C’est la part de marché (en valeur) sur les ventes de foies gras de fin d’année en France.

CHIFFRE D’AFFAIRES

580 millions d’euros toutes filières confondues.

Salle de démoulage des foies à Saint-Pierre-du-Mont.
Labeyrie

EFFECTIF

4500 salariés en ETP pour Labeyrie Fine Foods, dont 1500 dans la filière canards.

VENTES

24,5% C’est la part de marché (en valeur) sur les ventes de foies gras de fin d’année en France.

CHIFFRE D’AFFAIRES

796 millions d’euros toutes filières confondues.

Atelier de préparation des foies sur le site de Came.
L’offensive commerciale et sociale d’Euralis

« Vous ne direz plus LE foie gras mais LES foies gras »… Lancée à la fin 2013, la campagne de communication de Montfort a fait gagner 3 points de part de marché à la marque phare du groupe coopératif Euralis, dont le siège social est à Lescar, près de Pau. Avec un retour aux bénéfices espéré l’an prochain. D’autant plus que Rougié, sa marque destinée à la restauration, se porte bien.

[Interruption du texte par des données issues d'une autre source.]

Lemma overlay_app off b1 b2 f i :
  overlay off (b1 ++ b2) f i = overlay (off + Z.of_nat (length b1)) b2 (overlay off b1 f) i.
Proof.
  unfold overlay. destruct (Z.leb_spec off i), (Z.leb_spec (off + Z.of_nat (length b1)) i);
    try lia; try done.
  - rewrite lookup_app_r by lia. rewrite (lookup_ge_None_2 b1) by lia. cbn [default].
    replace (Z.to_nat (i - off) - length b1)%nat
      with (Z.to_nat (i - (off + Z.of_nat (length b1)))) by lia. done.
  - by rewrite lookup_app_l by lia.
Qed.

Lemma overlay_zeroes off n f i : overlay off (zeroes n) f i = zeroed off (Z.of_nat n) f i.
Proof.
  unfold overlay, zeroed, zeroes. destruct (Z.leb_spec off i); [|done]. cbn [andb].
  destruct (Z.ltb_spec i (off + Z.of_nat n)).
  - by rewrite lookup_replicate_2 by lia.
  - by rewrite lookup_ge_None_2 by (rewrite length_replicate; lia).
Qed.

Lemma overlay_ext off b f g i : f i = g i -> overlay off b f i = overlay off b g i.
Proof. unfold overlay. by intros ->. Qed.

Lemma overlay_out off b f i : i < off \/ off + Z.of_nat (length b) <= i -> overlay off b f i = f i.
Proof.
  unfold overlay. intros H. destruct (Z.leb_spec off i); [|done].
  by rewrite lookup_ge_None_2 by lia.
Qed.

Lemma overlay_in off b f i x :
  off <= i -> b !! Z.to_nat (i - off) = Some x -> overlay off b f i = x.
Proof. unfold overlay. intros H ->. destruct (Z.leb_spec off i); [done|lia]. Qed.

Lemma zeroed_ext off len f g i : f i = g i -> zeroed off len f i = zeroed off len g i.
Proof. unfold zeroed. by intros ->. Qed.

Lemma length_bytes_of f off len : 0 <= len -> length (bytes_of f off len) = Z.to_nat len.
Proof. intros. unfold bytes_of. by rewrite length_fmap, length_seqZ. Qed.

Lemma bytes_of_app f off n m : 0 <= n -> 0 <= m ->
  bytes_of f off (n + m) = bytes_of f off n ++ bytes_of f (off + n) m.
Proof. intros. unfold bytes_of. by rewrite seqZ_app, fmap_app by lia. Qed.

Lemma lookup_bytes_of f off len i : (i < Z.to_nat len)%nat ->
  bytes_of f off len !! i = Some (f (off + Z.of_nat i)).
Proof.
  intros H. unfold bytes_of. rewrite list_lookup_fmap, lookup_seqZ_lt by lia. done.
Qed.

Lemma bytes_of_eq f off (b : buf) :
  (forall i x, b !! i = Some x -> f (off + Z.of_nat i) = x) ->
  bytes_of f off (Z.of_nat (length b)) = b.
Proof.
  intros H. apply list_eq. intros i. destruct (b !! i) as [x|] eqn:E.
  - pose proof (lookup_lt_Some _ _ _ E). rewrite lookup_bytes_of by lia. f_equal. by apply H.
  - apply lookup_ge_None in E. apply lookup_ge_None. rewrite length_bytes_of by lia. lia.
Qed.

Lemma bytes_of_overlay f off b : bytes_of (overlay off b f) off (Z.of_nat (length b)) = b.
Proof.
  apply bytes_of_eq. intros i x Hx. apply overlay_in; [lia|].
  by replace (Z.to_nat (off + Z.of_nat i - off)) with i by lia.
Qed.

Lemma bytes_of_ext f g off len :
  (forall i, off <= i < off + len -> f i = g i) -> bytes_of f off len = bytes_of g off len.
Proof.
  intros H. unfold bytes_of. apply list_fmap_ext. intros i x Hx.
  apply lookup_seqZ in Hx. apply H. lia.
Qed.

(** * Lemmas: the chunk map *)

(** A byte of the device, and the shape of every chunk. *)
Definition byte_at (m : gmap Z buf) (i : Z) : byte :=
  match m !! (i / CHUNK) with
  | Some c => default (byte.of_Z 0) (c !! Z.to_nat (i mod CHUNK))
  | None => byte.of_Z 0
  end.
Definition chunks_ok (m : gmap Z buf) : Prop := map_Forall (fun _ c => length c = CHUNK_N) m.

Lemma CHUNK_pos : 0 < CHUNK.
Proof. reflexivity. Qed.
Lemma CHUNK_N_Z : Z.of_nat CHUNK_N = CHUNK.
Proof. unfold CHUNK_N. pose proof CHUNK_pos. lia. Qed.
#[local] Opaque CHUNK_N.

Lemma chunk_split i : i = i / CHUNK * CHUNK + i mod CHUNK /\ 0 <= i mod CHUNK < CHUNK.
Proof.
  pose proof CHUNK_pos. pose proof (Z.div_mod i CHUNK ltac:(lia)).
  pose proof (Z.mod_pos_bound i CHUNK ltac:(lia)). lia.
Qed.

Lemma chunk_div idx w : 0 <= w < CHUNK -> (idx * CHUNK + w) / CHUNK = idx.
Proof. intros. rewrite Z.div_add_l by lia. rewrite Z.div_small by lia. lia. Qed.
Lemma chunk_mod idx w : 0 <= w < CHUNK -> (idx * CHUNK + w) mod CHUNK = w.
Proof. intros. rewrite Z.add_comm, Z.mod_add by lia. by apply Z.mod_small. Qed.

(** A chunk's bytes replaced between [within] and [within + length src]. *)
Lemma byte_at_insert m idx within src c i :
  chunks_ok m -> c = default (zeroes CHUNK_N) (m !! idx) ->
  (within + length src <= CHUNK_N)%nat ->
  byte_at (<[idx := patch within src c]> m) i
    = overlay (idx * CHUNK + Z.of_nat within) src (byte_at m) i.
Proof.
  intros Hm Hc Hw. pose proof CHUNK_N_Z as HN. destruct (chunk_split i) as [Hi Hr].
  assert (length c = CHUNK_N) as Lc.
  { subst c. destruct (m !! idx) as [c|] eqn:E; cbn; [by apply (Hm _ _ E) | apply length_zeroes]. }
  unfold byte_at at 1. destruct (decide (i / CHUNK = idx)) as [Ei|Ei].
  - rewrite Ei, lookup_insert_eq. rewrite lookup_patch by lia.
    assert (default (byte.of_Z 0) (c !! Z.to_nat (i mod CHUNK)) = byte_at m i) as Eb.
    { unfold byte_at. rewrite Ei, Hc. destruct (m !! idx); cbn; [done|].
      unfold zeroes. by rewrite lookup_replicate_2 by lia. }
    case_decide as Hd.
    + destruct (lookup_lt_is_Some_2 src (Z.to_nat (i mod CHUNK) - within)) as [x Hx]; [lia|].
      rewrite Hx. cbn. symmetry. apply overlay_in; [lia|].
      replace (Z.to_nat (i - (idx * CHUNK + Z.of_nat within)))
        with (Z.to_nat (i mod CHUNK) - within)%nat by lia. done.
    + rewrite Eb. symmetry. apply overlay_out. lia.
  - rewrite lookup_insert_ne by done. fold (byte_at m i). symmetry. apply overlay_out.
    destruct (Z.lt_ge_cases (i / CHUNK) idx); [left | right]; nia.
Qed.

Lemma byte_at_delete m idx i :
  byte_at (delete idx m) i = zeroed (idx * CHUNK) CHUNK (byte_at m) i.
Proof.
  destruct (chunk_split i) as [Hi Hr]. unfold byte_at at 1, zeroed.
  destruct (decide (i / CHUNK = idx)) as [Ei|Ei].
  - rewrite Ei, lookup_delete_eq.
    destruct (Z.leb_spec (idx * CHUNK) i), (Z.ltb_spec i (idx * CHUNK + CHUNK)); cbn; try done; lia.
  - rewrite lookup_delete_ne by done. fold (byte_at m i).
    destruct (Z.leb_spec (idx * CHUNK) i), (Z.ltb_spec i (idx * CHUNK + CHUNK)); cbn; try done.
    exfalso. apply Ei. nia.
Qed.

Lemma byte_at_absent m idx w : 0 <= w < CHUNK -> m !! idx = None ->
  byte_at m (idx * CHUNK + w) = byte.of_Z 0.
Proof. intros Hw E. unfold byte_at. by rewrite chunk_div, E by done. Qed.

Lemma is_zero_zeroes b : is_zero b = true -> b = zeroes (length b).
Proof.
  unfold is_zero, zeroes. intros H. induction b as [|x b IH]; [done|].
  cbn in H. apply andb_prop in H as [Hx%Z.eqb_eq Hb]. cbn. rewrite <- IH by done. f_equal.
  rewrite <- (byte.of_Z_unsigned x). by rewrite Hx.
Qed.

Lemma chunks_ok_insert m idx c : chunks_ok m -> length c = CHUNK_N -> chunks_ok (<[idx := c]> m).
Proof. intros. by apply map_Forall_insert_2. Qed.
Lemma chunks_ok_delete m idx : chunks_ok m -> chunks_ok (delete idx m).
Proof. intros. by apply map_Forall_delete. Qed.

Lemma chunks_ok_default m idx : chunks_ok m -> length (default (zeroes CHUNK_N) (m !! idx)) = CHUNK_N.
Proof.
  intros Hm. destruct (m !! idx) as [c|] eqn:E; cbn; [by apply (Hm _ _ E) | apply length_zeroes].
Qed.

Lemma copy_in_step_spec m idx within src :
  chunks_ok m -> (within + length src <= CHUNK_N)%nat ->
  exists m', copy_in_step m idx within src = Ok m' /\ chunks_ok m' /\
    forall i, byte_at m' i = overlay (idx * CHUNK + Z.of_nat within) src (byte_at m) i.
Proof.
  intros Hm Hw. pose proof CHUNK_N_Z as HN. pose proof (chunks_ok_default m idx Hm) as Lc.
  unfold copy_in_step. destruct (is_zero src) eqn:Ez.
  - apply is_zero_zeroes in Ez. set (n := length src) in *. rewrite Ez.
    destruct (Nat.eqb_spec n CHUNK_N) as [En|En]; [|destruct (m !! idx) as [c|] eqn:E].
    + eexists. split; [done|]. split; [by apply chunks_ok_delete|]. intros i.
      rewrite byte_at_delete, overlay_zeroes. unfold zeroed.
      by replace (idx * CHUNK + Z.of_nat within) with (idx * CHUNK) by lia; rewrite En, HN.
    + change (length c = CHUNK_N) in Lc.
      rewrite copy_into_in by (rewrite ?length_zeroes; lia). cbn [mbind result_bind].
      eexists. split; [done|]. split.
      * apply chunks_ok_insert; [done|]. by rewrite length_patch by (rewrite length_zeroes; lia).
      * intros i. apply byte_at_insert; [done | by rewrite E | rewrite length_zeroes; lia].
    + eexists. split; [done|]. split; [done|]. intros i. rewrite overlay_zeroes. unfold zeroed.
      destruct ((_ <=? i) && _) eqn:Hi; [|done]. bools.
      replace i with (idx * CHUNK + (i - idx * CHUNK)) by lia. apply byte_at_absent; [lia|done].
  - rewrite copy_into_in by lia. cbn [mbind result_bind].
    eexists. split; [done|]. split.
    + apply chunks_ok_insert; [done|]. by rewrite length_patch by lia.
    + intros i. by apply byte_at_insert.
Qed.

Lemma step_len_bounds pos len : 0 <= pos -> (0 < len)%nat ->
  (0 < step_len pos len <= len)%nat /\
  (Z.to_nat (pos mod CHUNK) + step_len pos len <= CHUNK_N)%nat.
Proof.
  intros Hp Hl. unfold step_len. pose proof CHUNK_N_Z. destruct (chunk_split pos). lia.
Qed.

Lemma copy_in_loop_spec fuel m pos b :
  (length b < fuel)%nat -> chunks_ok m -> 0 <= pos -> pos + Z.of_nat (length b) < 2 ^ 64 ->
  exists m', copy_in_loop fuel m pos b = Ok m' /\ chunks_ok m' /\
    forall i, byte_at m' i = overlay pos b (byte_at m) i.
Proof.
  revert m pos b. induction fuel as [|fuel IH]; intros m pos b Hf Hm Hp Hb; [lia|].
  cbn [copy_in_loop]. destruct (Nat.eqb_spec (length b) 0) as [E|E].
  { apply nil_length_inv in E as ->. exists m. split_and!; [done..|]. intros i.
    by rewrite overlay_nil. }
  destruct (step_len_bounds pos (length b) Hp ltac:(lia)) as [Hn Hw].
  set (n := step_len pos (length b)) in *.
  assert (length (take n b) = n) as Ln by (rewrite length_take; lia).
  destruct (copy_in_step_spec m (pos / CHUNK) (Z.to_nat (pos mod CHUNK)) (take n b) Hm)
    as (m1 & -> & Hm1 & B1); [lia|]. cbn [mbind result_bind].
  rewrite u64_id by lia.
  destruct (IH m1 (pos + Z.of_nat n) (drop n b)) as (m2 & -> & Hm2 & B2);
    [rewrite length_drop; lia | done | lia | rewrite length_drop; lia |].
  exists m2. split_and!; [done..|]. intros i. rewrite B2.
  rewrite <- (take_drop n b) at 2. rewrite overlay_app, Ln. apply overlay_ext. rewrite B1.
  destruct (chunk_split pos) as [Hs Hr].
  by replace (pos / CHUNK * CHUNK + Z.of_nat (Z.to_nat (pos mod CHUNK))) with pos by lia.
Qed.

(** A piece of a chunk, present or not. *)
Lemma piece_spec m pos n :
  chunks_ok m -> 0 <= pos -> (Z.to_nat (pos mod CHUNK) + n <= CHUNK_N)%nat ->
  match m !! (pos / CHUNK) with
  | Some c => slice c (Z.to_nat (pos mod CHUNK)) (Z.to_nat (pos mod CHUNK) + n)
  | None => Ok (zeroes n)
  end = Ok (bytes_of (byte_at m) pos (Z.of_nat n)).
Proof.
  intros Hm Hp Hw. pose proof CHUNK_N_Z. destruct (chunk_split pos) as [Hs Hr].
  set (w := Z.to_nat (pos mod CHUNK)) in *. set (idx := pos / CHUNK) in *.
  destruct (m !! idx) as [c|] eqn:E.
  - assert (length c = CHUNK_N) as Lc by (by apply (Hm _ _ E)).
    rewrite slice_in by lia. f_equal. symmetry.
    replace (w + n - w)%nat with n by lia.
    set (l := take n (drop w c)).
    assert (length l = n) as Ll by (subst l; rewrite length_take, length_drop; lia).
    rewrite <- Ll at 1. apply bytes_of_eq. intros i x Hx.
    pose proof (lookup_lt_Some _ _ _ Hx) as Hi. subst l.
    rewrite lookup_take_lt, lookup_drop in Hx by lia. unfold byte_at.
    replace (pos + Z.of_nat i) with (idx * CHUNK + Z.of_nat (w + i)) by lia.
    rewrite chunk_div, chunk_mod, E, Nat2Z.id by lia. by rewrite Hx.
  - f_equal. symmetry.
    replace (Z.of_nat n) with (Z.of_nat (length (zeroes n))) by (by rewrite length_zeroes).
    apply bytes_of_eq. intros i x [-> Hi]%lookup_replicate.
    replace (pos + Z.of_nat i) with (idx * CHUNK + Z.of_nat (w + i)) by lia.
    apply byte_at_absent; [lia | done].
Qed.

Lemma copy_out_loop_spec fuel m pos len :
  (len < fuel)%nat -> chunks_ok m -> 0 <= pos -> pos + Z.of_nat len < 2 ^ 64 ->
  copy_out_loop fuel m pos len = Ok (bytes_of (byte_at m) pos (Z.of_nat len)).
Proof.
  revert pos len. induction fuel as [|fuel IH]; intros pos len Hf Hm Hp Hb; [lia|].
  cbn [copy_out_loop]. destruct (Nat.eqb_spec len 0) as [->|E]; [done|].
  destruct (step_len_bounds pos len Hp ltac:(lia)) as [Hn Hw].
  set (n := step_len pos len) in *.
  rewrite piece_spec by done. cbn [mbind result_bind].
  rewrite u64_id by lia. rewrite IH by (try done; lia). cbn [mbind result_bind].
  rewrite <- bytes_of_app by lia. repeat f_equal. lia.
Qed.

(** ** Zeroing a range *)

Lemma elem_of_keys_in m a b k :
  k ∈ keys_in m a b <-> (a <= k < b /\ is_Some (m !! k)).
Proof.
  unfold keys_in. rewrite merge_sort_Permutation, elem_of_elements, elem_of_filter, elem_of_dom.
  done.
Qed.

(** Zeroing stays inside one chunk. *)
Definition zeroed_in (idx offset e : Z) (f : Z -> byte) (i : Z) : byte :=
  if decide (i / CHUNK = idx) then zeroed offset (e - offset) f i else f i.

Lemma zeroed_in_cut idx offset e f i :
  offset <= e -> idx * CHUNK < e -> offset < (idx + 1) * CHUNK ->
  let zs := Z.max offset (idx * CHUNK) in
  let ze := Z.min e ((idx + 1) * CHUNK) in
  zeroed zs (ze - zs) f i = zeroed_in idx offset e f i.
Proof.
  intros H1 H2 H3 zs ze. destruct (chunk_split i) as [Hi Hr]. pose proof CHUNK_pos.
  unfold zeroed_in, zeroed. subst zs ze. case_decide as Hd.
  - rewrite <- Hd in *.
    destruct (Z.leb_spec (Z.max offset (i / CHUNK * CHUNK)) i), (Z.leb_spec offset i); try lia;
      cbn [andb]; [|done].
    destruct (Z.ltb_spec i (Z.max offset (i / CHUNK * CHUNK) +
      (Z.min e ((i / CHUNK + 1) * CHUNK) - Z.max offset (i / CHUNK * CHUNK)))),
      (Z.ltb_spec i (offset + (e - offset))); try done; lia.
  - destruct ((_ <=? i) && _) eqn:E; [|done]. bools. exfalso. apply Hd. nia.
Qed.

Le numéro trois du foie gras – qui emploie près de 1 300 salariés en équivalent temps plein et talonne Delpeyrat – a aussi étoffé sa politique RH. « Nous avons signé 14 accords en un an, sur l’épargne salariale, la retraite complémentaire ou encore le droit syndical, souligne Cécile Deixonne, DRH d’Euralis Gastronomie. Et nous allons bientôt négocier sur les classifications et les compétences, mieux valoriser certains métiers et reconnaître financièrement la polyvalence. » Le groupe déploie une école de management, forme ses encadrants sur les problématiques de rémunération et va distribuer un bilan social individuel début 2015 à chaque salarié.

Pour autant, le salaire ouvrier moyen dépasse à peine 1 700 euros brut, treizième mois compris, pour une ancienneté moyenne de sept ans. Par ailleurs, « l’harmonisation des primes, très diverses selon les sites, n’est pas encore réalisée et certains projets sociaux, à l’horizon 2020, sont bien lointains », regrette Lionel Duzer, le délégué syndical FO. La priorité reste l’amélioration des conditions de travail. « Les avancées sont réelles, mais il faut aller plus loin, plus vite et travailler sur les reclassements en cas d’inaptitude », ajoute la cédétiste Corinne Breuil. La nouvelle politique de sécurité a fait baisser les accidents du travail depuis deux ans, mais l’absentéisme global s’établit encore aux alentours de 9 %.

Le numéro trois de la production s’attache à étoffer sa politique RH.